#### [PROBLEM DESCRIPTION]
Write out the following listing's lines from the one with "(** ** Gates, observable" to the one with "IKernel * ISession;", exactly, with both included and no others.
*****
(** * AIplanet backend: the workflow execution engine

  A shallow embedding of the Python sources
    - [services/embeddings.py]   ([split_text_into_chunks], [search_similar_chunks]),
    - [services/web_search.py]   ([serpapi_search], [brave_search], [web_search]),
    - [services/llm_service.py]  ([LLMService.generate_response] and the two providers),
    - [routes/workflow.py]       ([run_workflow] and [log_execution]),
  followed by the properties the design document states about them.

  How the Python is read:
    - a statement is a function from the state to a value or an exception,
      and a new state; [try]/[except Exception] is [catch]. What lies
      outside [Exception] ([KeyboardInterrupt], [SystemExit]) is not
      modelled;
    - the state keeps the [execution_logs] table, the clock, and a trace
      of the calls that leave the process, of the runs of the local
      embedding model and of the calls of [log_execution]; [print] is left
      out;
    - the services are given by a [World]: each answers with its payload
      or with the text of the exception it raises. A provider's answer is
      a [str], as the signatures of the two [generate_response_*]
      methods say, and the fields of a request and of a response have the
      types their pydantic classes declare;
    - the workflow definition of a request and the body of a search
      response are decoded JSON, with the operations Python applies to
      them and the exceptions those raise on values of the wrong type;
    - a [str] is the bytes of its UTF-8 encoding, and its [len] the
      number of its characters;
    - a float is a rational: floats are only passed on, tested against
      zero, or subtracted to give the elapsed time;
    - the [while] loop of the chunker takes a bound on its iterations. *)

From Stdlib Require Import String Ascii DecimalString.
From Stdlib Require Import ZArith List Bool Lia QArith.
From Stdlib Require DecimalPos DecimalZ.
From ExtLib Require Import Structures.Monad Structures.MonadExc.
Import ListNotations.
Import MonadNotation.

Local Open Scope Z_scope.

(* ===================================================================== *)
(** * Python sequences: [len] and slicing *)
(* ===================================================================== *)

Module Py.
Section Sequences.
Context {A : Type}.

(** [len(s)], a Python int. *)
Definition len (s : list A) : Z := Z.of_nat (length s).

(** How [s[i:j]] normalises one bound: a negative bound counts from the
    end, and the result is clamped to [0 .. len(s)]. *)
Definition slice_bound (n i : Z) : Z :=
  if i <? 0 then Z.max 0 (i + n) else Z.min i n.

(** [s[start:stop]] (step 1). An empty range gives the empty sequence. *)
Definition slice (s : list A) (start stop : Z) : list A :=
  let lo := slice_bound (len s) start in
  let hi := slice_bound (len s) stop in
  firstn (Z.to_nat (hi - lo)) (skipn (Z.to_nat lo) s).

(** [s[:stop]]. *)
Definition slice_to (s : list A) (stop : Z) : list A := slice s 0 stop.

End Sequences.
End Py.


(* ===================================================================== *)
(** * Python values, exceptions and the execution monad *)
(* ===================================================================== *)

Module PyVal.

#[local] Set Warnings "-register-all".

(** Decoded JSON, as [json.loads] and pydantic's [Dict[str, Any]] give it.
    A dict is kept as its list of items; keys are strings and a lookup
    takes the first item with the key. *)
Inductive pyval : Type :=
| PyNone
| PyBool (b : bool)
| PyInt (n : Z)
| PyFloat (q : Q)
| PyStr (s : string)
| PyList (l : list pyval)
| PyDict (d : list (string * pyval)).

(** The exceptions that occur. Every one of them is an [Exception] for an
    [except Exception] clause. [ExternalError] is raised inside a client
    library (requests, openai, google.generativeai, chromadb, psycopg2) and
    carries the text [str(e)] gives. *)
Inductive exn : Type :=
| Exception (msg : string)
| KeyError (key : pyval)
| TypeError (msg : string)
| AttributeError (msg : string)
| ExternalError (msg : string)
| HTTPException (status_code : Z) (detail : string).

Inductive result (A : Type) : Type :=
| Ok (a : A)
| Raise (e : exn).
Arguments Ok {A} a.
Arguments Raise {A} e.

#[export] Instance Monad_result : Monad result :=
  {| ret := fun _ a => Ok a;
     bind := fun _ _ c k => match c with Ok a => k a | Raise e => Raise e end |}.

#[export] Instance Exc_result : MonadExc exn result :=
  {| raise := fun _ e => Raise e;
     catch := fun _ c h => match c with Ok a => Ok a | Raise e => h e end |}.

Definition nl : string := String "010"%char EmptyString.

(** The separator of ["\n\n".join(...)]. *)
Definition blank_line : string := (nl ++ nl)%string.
*****
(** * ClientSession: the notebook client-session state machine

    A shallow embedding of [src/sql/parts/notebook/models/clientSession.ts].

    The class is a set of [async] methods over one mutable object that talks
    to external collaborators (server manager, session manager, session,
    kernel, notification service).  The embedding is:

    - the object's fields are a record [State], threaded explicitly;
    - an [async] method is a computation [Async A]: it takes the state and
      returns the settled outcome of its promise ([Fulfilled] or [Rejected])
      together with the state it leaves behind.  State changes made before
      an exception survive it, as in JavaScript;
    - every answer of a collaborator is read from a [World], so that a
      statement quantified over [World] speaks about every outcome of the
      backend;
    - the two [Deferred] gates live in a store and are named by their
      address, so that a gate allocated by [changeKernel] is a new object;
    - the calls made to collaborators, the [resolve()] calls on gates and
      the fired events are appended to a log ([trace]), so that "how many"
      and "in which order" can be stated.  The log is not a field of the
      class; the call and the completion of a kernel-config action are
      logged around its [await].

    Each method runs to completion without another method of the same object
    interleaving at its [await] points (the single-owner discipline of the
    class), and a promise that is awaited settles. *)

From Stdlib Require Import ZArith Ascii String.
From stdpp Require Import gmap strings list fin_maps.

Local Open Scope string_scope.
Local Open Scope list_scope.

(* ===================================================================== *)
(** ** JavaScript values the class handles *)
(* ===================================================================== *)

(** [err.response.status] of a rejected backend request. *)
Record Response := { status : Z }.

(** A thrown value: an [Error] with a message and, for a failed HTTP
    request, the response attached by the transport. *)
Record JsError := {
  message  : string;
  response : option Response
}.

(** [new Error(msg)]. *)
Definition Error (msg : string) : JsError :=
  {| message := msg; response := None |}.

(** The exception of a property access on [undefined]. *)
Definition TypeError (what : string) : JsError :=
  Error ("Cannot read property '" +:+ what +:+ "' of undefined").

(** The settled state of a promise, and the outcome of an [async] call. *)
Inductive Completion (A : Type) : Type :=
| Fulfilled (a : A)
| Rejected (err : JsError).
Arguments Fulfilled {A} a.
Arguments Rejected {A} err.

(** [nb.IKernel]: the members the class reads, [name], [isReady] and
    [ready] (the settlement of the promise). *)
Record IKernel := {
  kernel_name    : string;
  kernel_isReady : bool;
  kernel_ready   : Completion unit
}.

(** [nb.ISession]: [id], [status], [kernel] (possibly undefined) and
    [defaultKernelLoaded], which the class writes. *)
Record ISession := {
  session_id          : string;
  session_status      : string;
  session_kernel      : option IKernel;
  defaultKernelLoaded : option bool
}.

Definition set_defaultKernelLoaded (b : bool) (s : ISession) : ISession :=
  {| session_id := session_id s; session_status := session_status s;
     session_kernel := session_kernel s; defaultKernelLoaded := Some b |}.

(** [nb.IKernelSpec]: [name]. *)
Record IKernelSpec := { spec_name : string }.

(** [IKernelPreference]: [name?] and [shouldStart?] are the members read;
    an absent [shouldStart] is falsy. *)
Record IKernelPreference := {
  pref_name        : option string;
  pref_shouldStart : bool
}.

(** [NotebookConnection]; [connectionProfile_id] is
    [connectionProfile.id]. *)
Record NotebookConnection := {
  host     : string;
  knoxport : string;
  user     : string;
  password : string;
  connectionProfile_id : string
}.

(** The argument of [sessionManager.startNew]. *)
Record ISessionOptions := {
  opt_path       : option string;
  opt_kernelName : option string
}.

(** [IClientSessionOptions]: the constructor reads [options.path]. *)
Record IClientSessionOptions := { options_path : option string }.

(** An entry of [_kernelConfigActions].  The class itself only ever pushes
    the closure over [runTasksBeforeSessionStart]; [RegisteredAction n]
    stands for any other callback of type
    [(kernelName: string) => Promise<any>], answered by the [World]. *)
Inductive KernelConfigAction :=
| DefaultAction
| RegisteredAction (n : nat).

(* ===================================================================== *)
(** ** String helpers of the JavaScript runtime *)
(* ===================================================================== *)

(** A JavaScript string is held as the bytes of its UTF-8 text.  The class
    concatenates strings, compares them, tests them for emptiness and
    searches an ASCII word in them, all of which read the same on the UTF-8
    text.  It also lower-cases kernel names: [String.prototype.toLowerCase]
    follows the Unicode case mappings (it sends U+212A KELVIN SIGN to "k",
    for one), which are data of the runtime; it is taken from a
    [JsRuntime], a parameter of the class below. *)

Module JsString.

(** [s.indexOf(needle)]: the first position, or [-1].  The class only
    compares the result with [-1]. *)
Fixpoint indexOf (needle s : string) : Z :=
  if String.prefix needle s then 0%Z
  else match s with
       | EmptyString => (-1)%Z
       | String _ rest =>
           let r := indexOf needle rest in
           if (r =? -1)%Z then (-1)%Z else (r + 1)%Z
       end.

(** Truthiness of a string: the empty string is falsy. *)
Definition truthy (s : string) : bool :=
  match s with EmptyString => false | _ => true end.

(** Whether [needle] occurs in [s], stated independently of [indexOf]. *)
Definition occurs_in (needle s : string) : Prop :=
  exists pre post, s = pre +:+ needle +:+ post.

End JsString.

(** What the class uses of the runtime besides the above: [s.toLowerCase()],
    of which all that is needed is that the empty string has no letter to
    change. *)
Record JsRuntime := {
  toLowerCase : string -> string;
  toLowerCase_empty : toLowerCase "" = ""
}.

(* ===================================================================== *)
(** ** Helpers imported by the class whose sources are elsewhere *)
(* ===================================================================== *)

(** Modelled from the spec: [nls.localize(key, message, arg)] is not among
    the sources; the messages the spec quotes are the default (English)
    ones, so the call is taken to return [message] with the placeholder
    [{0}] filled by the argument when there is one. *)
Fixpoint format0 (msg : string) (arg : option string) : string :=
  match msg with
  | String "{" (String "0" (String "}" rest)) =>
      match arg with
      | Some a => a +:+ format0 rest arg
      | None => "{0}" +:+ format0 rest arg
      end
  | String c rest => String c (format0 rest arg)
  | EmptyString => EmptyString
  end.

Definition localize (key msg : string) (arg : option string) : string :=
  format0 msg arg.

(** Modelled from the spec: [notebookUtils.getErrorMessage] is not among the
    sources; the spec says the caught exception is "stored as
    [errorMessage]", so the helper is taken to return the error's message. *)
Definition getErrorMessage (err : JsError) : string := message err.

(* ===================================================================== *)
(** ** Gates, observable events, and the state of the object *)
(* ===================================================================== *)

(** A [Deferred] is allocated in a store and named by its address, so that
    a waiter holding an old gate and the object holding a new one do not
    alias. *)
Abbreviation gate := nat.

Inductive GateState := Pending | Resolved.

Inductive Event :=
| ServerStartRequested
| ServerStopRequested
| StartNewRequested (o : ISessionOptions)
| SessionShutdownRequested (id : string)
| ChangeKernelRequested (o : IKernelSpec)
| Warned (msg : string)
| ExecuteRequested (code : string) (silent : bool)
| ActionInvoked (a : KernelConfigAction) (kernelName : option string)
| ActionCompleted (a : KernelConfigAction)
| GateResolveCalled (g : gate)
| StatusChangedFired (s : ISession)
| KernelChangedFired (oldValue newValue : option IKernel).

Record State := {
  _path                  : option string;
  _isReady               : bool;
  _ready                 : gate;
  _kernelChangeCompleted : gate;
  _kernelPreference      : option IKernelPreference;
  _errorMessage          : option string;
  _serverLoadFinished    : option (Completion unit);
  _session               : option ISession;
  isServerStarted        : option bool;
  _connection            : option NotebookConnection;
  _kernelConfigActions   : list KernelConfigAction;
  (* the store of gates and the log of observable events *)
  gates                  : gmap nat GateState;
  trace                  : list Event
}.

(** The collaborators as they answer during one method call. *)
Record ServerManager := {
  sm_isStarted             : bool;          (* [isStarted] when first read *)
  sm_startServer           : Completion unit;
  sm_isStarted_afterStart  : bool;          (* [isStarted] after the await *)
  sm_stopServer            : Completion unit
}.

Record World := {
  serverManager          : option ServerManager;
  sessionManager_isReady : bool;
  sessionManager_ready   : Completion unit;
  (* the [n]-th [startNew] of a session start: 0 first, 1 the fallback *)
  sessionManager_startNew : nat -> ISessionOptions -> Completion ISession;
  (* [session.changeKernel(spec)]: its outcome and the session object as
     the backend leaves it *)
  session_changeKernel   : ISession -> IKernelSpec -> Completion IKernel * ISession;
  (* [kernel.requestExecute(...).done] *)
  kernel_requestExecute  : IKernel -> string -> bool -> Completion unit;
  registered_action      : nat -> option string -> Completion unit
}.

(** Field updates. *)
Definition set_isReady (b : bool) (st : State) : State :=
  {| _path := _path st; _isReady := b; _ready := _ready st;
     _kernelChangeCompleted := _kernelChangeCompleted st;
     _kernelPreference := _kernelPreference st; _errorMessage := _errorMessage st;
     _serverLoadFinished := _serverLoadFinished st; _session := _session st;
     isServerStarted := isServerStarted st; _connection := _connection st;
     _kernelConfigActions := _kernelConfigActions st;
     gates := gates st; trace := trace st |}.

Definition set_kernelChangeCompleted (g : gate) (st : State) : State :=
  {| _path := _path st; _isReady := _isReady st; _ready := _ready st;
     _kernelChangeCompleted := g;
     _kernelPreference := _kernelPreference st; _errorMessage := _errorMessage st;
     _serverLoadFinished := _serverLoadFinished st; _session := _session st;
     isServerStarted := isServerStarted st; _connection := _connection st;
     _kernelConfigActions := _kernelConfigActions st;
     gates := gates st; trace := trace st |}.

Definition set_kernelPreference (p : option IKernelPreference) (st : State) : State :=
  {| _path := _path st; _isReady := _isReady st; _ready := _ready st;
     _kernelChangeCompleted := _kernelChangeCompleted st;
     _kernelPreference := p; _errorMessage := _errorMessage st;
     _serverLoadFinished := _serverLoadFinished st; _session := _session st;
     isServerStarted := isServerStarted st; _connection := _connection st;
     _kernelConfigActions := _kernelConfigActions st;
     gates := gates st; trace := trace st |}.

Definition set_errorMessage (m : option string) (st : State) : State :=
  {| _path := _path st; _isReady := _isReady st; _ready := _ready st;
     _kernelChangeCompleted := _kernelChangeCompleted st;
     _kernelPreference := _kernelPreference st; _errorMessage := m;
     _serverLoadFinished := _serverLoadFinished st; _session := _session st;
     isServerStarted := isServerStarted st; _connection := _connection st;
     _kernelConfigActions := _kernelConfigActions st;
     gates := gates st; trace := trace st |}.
*****
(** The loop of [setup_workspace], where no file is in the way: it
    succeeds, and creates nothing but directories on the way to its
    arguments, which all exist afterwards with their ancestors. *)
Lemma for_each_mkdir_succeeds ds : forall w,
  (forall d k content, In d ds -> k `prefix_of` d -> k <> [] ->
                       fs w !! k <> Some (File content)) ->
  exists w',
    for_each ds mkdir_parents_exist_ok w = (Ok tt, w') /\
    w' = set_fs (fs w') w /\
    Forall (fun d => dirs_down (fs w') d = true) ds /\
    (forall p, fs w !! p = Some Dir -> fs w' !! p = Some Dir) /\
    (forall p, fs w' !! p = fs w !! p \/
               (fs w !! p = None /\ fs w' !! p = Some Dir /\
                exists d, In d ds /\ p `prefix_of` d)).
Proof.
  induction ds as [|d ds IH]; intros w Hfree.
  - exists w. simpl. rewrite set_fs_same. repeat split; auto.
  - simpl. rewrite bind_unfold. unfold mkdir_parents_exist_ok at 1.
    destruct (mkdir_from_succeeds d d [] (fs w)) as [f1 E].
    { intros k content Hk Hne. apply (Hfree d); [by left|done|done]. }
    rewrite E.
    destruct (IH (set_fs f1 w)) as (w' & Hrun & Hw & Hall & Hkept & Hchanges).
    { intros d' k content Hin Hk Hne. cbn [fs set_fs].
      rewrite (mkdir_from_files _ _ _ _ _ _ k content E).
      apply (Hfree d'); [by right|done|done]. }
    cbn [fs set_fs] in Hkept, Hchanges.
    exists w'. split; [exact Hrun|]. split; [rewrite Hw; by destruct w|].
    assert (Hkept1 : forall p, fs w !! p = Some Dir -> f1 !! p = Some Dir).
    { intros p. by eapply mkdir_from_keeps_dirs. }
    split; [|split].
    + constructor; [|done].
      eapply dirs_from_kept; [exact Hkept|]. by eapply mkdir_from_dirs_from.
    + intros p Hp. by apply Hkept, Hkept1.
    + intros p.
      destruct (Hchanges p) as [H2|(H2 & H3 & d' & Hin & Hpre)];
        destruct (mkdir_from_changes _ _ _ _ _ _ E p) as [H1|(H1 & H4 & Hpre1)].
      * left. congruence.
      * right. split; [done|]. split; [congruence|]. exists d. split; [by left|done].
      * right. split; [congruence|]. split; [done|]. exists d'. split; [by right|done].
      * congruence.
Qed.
*****
#### [FINAL ANSWER]
(** ** Gates, observable events, and the state of the object *)
(* ===================================================================== *)

(** A [Deferred] is allocated in a store and named by its address, so that
    a waiter holding an old gate and the object holding a new one do not
    alias. *)
Abbreviation gate := nat.

Inductive GateState := Pending | Resolved.

Inductive Event :=
| ServerStartRequested
| ServerStopRequested
| StartNewRequested (o : ISessionOptions)
| SessionShutdownRequested (id : string)
| ChangeKernelRequested (o : IKernelSpec)
| Warned (msg : string)
| ExecuteRequested (code : string) (silent : bool)
| ActionInvoked (a : KernelConfigAction) (kernelName : option string)
| ActionCompleted (a : KernelConfigAction)
| GateResolveCalled (g : gate)
| StatusChangedFired (s : ISession)
| KernelChangedFired (oldValue newValue : option IKernel).

Record State := {
  _path                  : option string;
  _isReady               : bool;
  _ready                 : gate;
  _kernelChangeCompleted : gate;
  _kernelPreference      : option IKernelPreference;
  _errorMessage          : option string;
  _serverLoadFinished    : option (Completion unit);
  _session               : option ISession;
  isServerStarted        : option bool;
  _connection            : option NotebookConnection;
  _kernelConfigActions   : list KernelConfigAction;
  (* the store of gates and the log of observable events *)
  gates                  : gmap nat GateState;
  trace                  : list Event
}.

(** The collaborators as they answer during one method call. *)
Record ServerManager := {
  sm_isStarted             : bool;          (* [isStarted] when first read *)
  sm_startServer           : Completion unit;
  sm_isStarted_afterStart  : bool;          (* [isStarted] after the await *)
  sm_stopServer            : Completion unit
}.

Record World := {
  serverManager          : option ServerManager;
  sessionManager_isReady : bool;
  sessionManager_ready   : Completion unit;
  (* the [n]-th [startNew] of a session start: 0 first, 1 the fallback *)
  sessionManager_startNew : nat -> ISessionOptions -> Completion ISession;
  (* [session.changeKernel(spec)]: its outcome and the session object as
     the backend leaves it *)
  session_changeKernel   : ISession -> IKernelSpec -> Completion IKernel * ISession;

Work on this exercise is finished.